● **To do**
Starting with the line containing "- intros (extra" and going on through the line containing "intros H HE.", return the lines of the data below exactly, and only those.

== == ==

(** X1. [Bytes] returns exactly when there is no extension or the extension
    marshals to at most 65534 bytes; in every other case the process ends
    with one of the two fatal reports. *)
Theorem X1_Bytes_returns_iff (s : SuperBlock) :
  ((exists r, Bytes s = Returns r) <->
   (Extra s = None \/
    exists extra extraData,
      Extra s = Some extra /\ Marshal extra = Ok extraData /\
      Z.of_nat (List.length extraData) <= 65534))
  /\
  ((exists x, Bytes s = Exits x) <->
   (exists extra,
      Extra s = Some extra /\
      ((exists e, Marshal extra = Err e /\ Bytes s = Exits (FatalCannotMarshal e)) \/
       (exists extraData,
          Marshal extra = Ok extraData /\
          65534 < Z.of_nat (List.length extraData) /\
          Bytes s = Exits (FatalExtraTooBig (Z.of_nat (List.length extraData))))))).
Proof.
  split; split.
  - intros [[b s'] H]. destruct (Bytes_returns_inv s s' b H)
      as [(HE & _)|(extra & extraData & HE & HM & Hle & _)].
    + left. exact HE.
    + right. exists extra, extraData. auto.
  - intros [HE|(extra & extraData & HE & HM & Hle)].
    + eexists. apply Bytes_no_extra, HE.
    + eexists. apply (Bytes_extra s extra extraData HE HM Hle).
  - intros [x H]. destruct (Extra s) as [extra|] eqn:HE.
    + exists extra. split; [reflexivity|].
      destruct (Marshal extra) as [extraData|e] eqn:HM.
      * right. exists extraData. split; [reflexivity|].
        destruct (Z_le_gt_dec (Z.of_nat (List.length extraData)) 65534) as [Hle|Hgt].
        -- rewrite (Bytes_extra s extra extraData HE HM Hle) in H. discriminate.
        -- split; [lia|]. apply (Bytes_too_big s extra extraData HE HM). lia.
      * left. exists e. split; [reflexivity|].
        unfold Bytes. rewrite HE, HM. reflexivity.
    + rewrite (Bytes_no_extra s HE) in H. discriminate.
  - intros (extra & HE & [(e & _ & H)|(extraData & _ & _ & H)]); eexists; exact H.
Qed.

(** X2. [Bytes] changes nothing of the super block but [extraSize], changes
    nothing at all without extension, and returns between 8 and 65542
    bytes. *)
Theorem X2_Bytes_frame (s s' : SuperBlock) (b : list byte) :
  Bytes s = Returns (b, s') ->
  s' = set_extraSize s (extraSize s') /\
  (Extra s = None -> s' = s) /\
  8 <= Z.of_nat (List.length b) <= 65542.
Proof.
  intros H. destruct (Bytes_returns_inv s s' b H)
    as [(HE & -> & ->)|(extra & extraData & HE & HM & Hle & -> & ->)].
  - rewrite fixedHeader_length. repeat split; try lia. destruct s; reflexivity.
  - rewrite !length_app, !Uint16toBytes_length. cbn [List.length].
    split; [reflexivity|]. split; [congruence|lia].
Qed.

(** X3. With an extension, the bytes [Bytes] returns after the fixed region
    are the marshalled extension, [extraSize] is their number afterwards,
    whatever it was before, and bytes 6-7 hold that number. *)
Theorem X3_Bytes_extension_region (s s' : SuperBlock) (b : list byte)
    (extra : SuperBlockExtra) :
  Bytes s = Returns (b, s') ->
  Extra s = Some extra ->
  Marshal extra = Ok (skipn 8 b) /\
  extraSize s' = Z.of_nat (List.length (skipn 8 b)) /\
  extraSize s' = Z.of_nat (List.length b) - 8 /\
  BytesToUint16 order (firstn 2 (skipn 6 b)) = extraSize s'.
Proof.
  intros H HE. destruct (Bytes_returns_inv s s' b H)
    as [(HE' & _)|(extra' & extraData & HE' & HM & Hle & -> & ->)]; [congruence|].
  assert (extra' = extra) by congruence. subst extra'.
  cbn [extraSize set_extraSize].
  pose proof (BytesToUint16_Uint16toBytes order (Z.of_nat (List.length extraData))) as HU.
  rewrite Z.mod_small in HU by lia.
  replace (skipn 8 _) with extraData by (destruct order; reflexivity).
  replace (firstn 2 (skipn 6 _)) with (Uint16toBytes order (Z.of_nat (List.length extraData)))
    by (destruct order; reflexivity).
  rewrite !length_app, !Uint16toBytes_length. cbn [List.length].
  repeat split; try assumption; lia.
Qed.

(** X4. After [Bytes], [BlockSize] is the number of bytes returned when the
    version is 2 or 3 and an extension is present, and at every version
    when there is no extension and [extraSize] was zero. *)
Theorem X4_BlockSize_is_encoded_length (s s' : SuperBlock) (b : list byte) :
  Bytes s = Returns (b, s') ->
  (Extra s <> None /\ (version s = Version2 \/ version s = Version3)) \/
  (Extra s = None /\ extraSize s = 0) ->
  BlockSize s' = Z.of_nat (List.length b).
Proof.
  intros H [[HE Hv]|[HE Hz]].
  - apply (BlockSize_after_Bytes s s' b H HE Hv).
  - rewrite (Bytes_no_extra s HE) in H. injection H as <- <-.
    rewrite fixedHeader_length. unfold BlockSize. rewrite Hz.
    destruct (_ || _); reflexivity.
Qed.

== == ==

● **Written response**
  - intros (extra & HE & [(e & _ & H)|(extraData & _ & _ & H)]); eexists; exact H.
Qed.

(** X2. [Bytes] changes nothing of the super block but [extraSize], changes
    nothing at all without extension, and returns between 8 and 65542
    bytes. *)
Theorem X2_Bytes_frame (s s' : SuperBlock) (b : list byte) :
  Bytes s = Returns (b, s') ->
  s' = set_extraSize s (extraSize s') /\
  (Extra s = None -> s' = s) /\
  8 <= Z.of_nat (List.length b) <= 65542.
Proof.
  intros H. destruct (Bytes_returns_inv s s' b H)
    as [(HE & -> & ->)|(extra & extraData & HE & HM & Hle & -> & ->)].
  - rewrite fixedHeader_length. repeat split; try lia. destruct s; reflexivity.
  - rewrite !length_app, !Uint16toBytes_length. cbn [List.length].
    split; [reflexivity|]. split; [congruence|lia].
Qed.

(** X3. With an extension, the bytes [Bytes] returns after the fixed region
    are the marshalled extension, [extraSize] is their number afterwards,
    whatever it was before, and bytes 6-7 hold that number. *)
Theorem X3_Bytes_extension_region (s s' : SuperBlock) (b : list byte)
    (extra : SuperBlockExtra) :
  Bytes s = Returns (b, s') ->
  Extra s = Some extra ->
  Marshal extra = Ok (skipn 8 b) /\
  extraSize s' = Z.of_nat (List.length (skipn 8 b)) /\
  extraSize s' = Z.of_nat (List.length b) - 8 /\
  BytesToUint16 order (firstn 2 (skipn 6 b)) = extraSize s'.
Proof.
  intros H HE. destruct (Bytes_returns_inv s s' b H)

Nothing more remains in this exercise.